When the re-dressing is complete, he puts her in a chair, then leaves. Once outside (free from his burdensome chore?) he becomes animated, mingling and chatting with event-goers. The contrast is striking and a little unnerving. I try to imagine what Noëmi is thinking. I wonder if she’s OK. She’s an artist, I tell myself. She has everything she needs.
This ultra-performance is packed with paradox. It quietly challenges what we think we know about relationships between people who need assistance with personal ‘care’ and those who provide it. It asks some big questions such as: Is the person holding the power the one who exercises it? Is there an inherent inequality in this type of relationship? Is one party free while the other is trapped, or are they both trapped?

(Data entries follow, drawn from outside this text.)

(** A decimal text: sign, integer digits, point, fraction digits. *)
Lemma fromString_decimal (neg : bool) a b :
  digits_in 10 a -> digits_in 10 b -> a <> [] -> b <> [] ->
  exists i, BigDecimal_fromString ((if neg then ["-"%char] else []) ++ map digit_char a ++ str "." ++ map digit_char b)
      = Ok (mkBigDecimal i (Z.of_nat (length b))) /\ Integer_wf i /\
    Integer_val i = if neg then - be_val 10 (a ++ b) else be_val 10 (a ++ b).
Proof.
  intros Da Db Na Nb. set (sg := if neg then ["-"%char] else []).
  set (s := sg ++ map digit_char a ++ str "." ++ map digit_char b).
  assert (Hsp : forall d, 0 <= d < 10 -> is_space (digit_char d) = false) by (intros; apply digit_char_plain; lia).
  assert (Htrim : trim s = s).
  { destruct (last b) as [e|] eqn:Eb; [|by apply last_None in Eb]. apply last_Some in Eb as [b' ->].
    apply Forall_app in Db as [_ De]. inversion De as [|? ? He _]; subst. destruct a as [|d a]; [done|].
    inversion Da as [|? ? Hd _]; subst. unfold s, sg. rewrite map_app. cbn [map].
    destruct neg; cbn [app]; rewrite !app_comm_cons, !app_assoc.
    - exact (trim_id "-"%char (digit_char d :: (map digit_char a ++ str ".") ++ map digit_char b') (digit_char e)
        eq_refl (Hsp _ He)).
    - apply (trim_id (digit_char d)); by apply Hsp. }
  assert (Hidx : index_of "."%char s = Some (length (sg ++ map digit_char a))).
  { unfold s. rewrite app_assoc. apply index_of_app. rewrite in_app_iff. intros [Hin|Hin].
    - unfold sg in Hin. destruct neg; [destruct Hin as [[=]|[]]|done].
    - by apply digits_no_dot in Hin. }
  destruct (fromString_digits 10 neg (a ++ b) ltac:(lia)) as (i & E & W & V).
  { by apply Forall_app. } { by destruct a. }
  exists i. split; [|done].
  assert (Hs : exists c r, s = c :: r) by (unfold s, sg; destruct neg; [eauto|destruct a; [done|cbn; eauto]]).
  unfold BigDecimal_fromString. destruct Hs as (c & r & Es). rewrite Es at 1. rewrite Htrim, Hidx. clear Es Htrim c r.
  unfold substr. rewrite drop_0.
  assert (T1 : take (length (sg ++ map digit_char a)) s = sg ++ map digit_char a).
  { unfold s. rewrite app_assoc. apply take_app_length. }
  assert (T2 : drop (length (sg ++ map digit_char a) + 1) s = map digit_char b).
  { unfold s. rewrite app_assoc. rewrite drop_app_ge by lia.
    replace (length (sg ++ map digit_char a) + 1 - length (sg ++ map digit_char a))%nat with 1%nat by lia. done. }
  rewrite T1, T2, <- app_assoc, <- map_app. fold sg in E.
  assert (E0 : Integer_fromString (sg ++ map digit_char (a ++ b)) 0 = Ok i).
  { rewrite <- E. clear -sg. unfold sg. destruct neg; cbn [app]; [|by destruct (map digit_char (a ++ b))].
    cbn [Integer_fromString Z.eqb]. done. }
  rewrite E0. cbn. do 2 f_equal. unfold s. rewrite !length_app, !length_map.
  change (length (str ".")) with 1%nat. lia.
Qed.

The clothes-off/clothes-on cycle suggests there are neither questions nor answers. There is just 'is'. Perhaps independence, choice and control, bring about continual power struggles. Or not. One can at least be a bit picky and choosy about which battles to fight. This is not passivity. Giving in is not the same as giving up.
Looking straight through both windows, I notice a group of three people deep in conversation, outside the booth. They’re paying little attention to the drama inside. Like a laboratory rabbit, the artist seems to be awaiting her fate with quiet dignity. Is this how it actually is?
Throughout the day I’m alternately drawn and repelled by this installation. It demands my presence yet it is agony to watch. I go to see it twice. On one occasion the artist’s eyes and mine meet. I resist the urge to speak to her, to tell her I think she’s amazing. But I’m feeling drained and a little self-conscious, so I walk away. Because I can.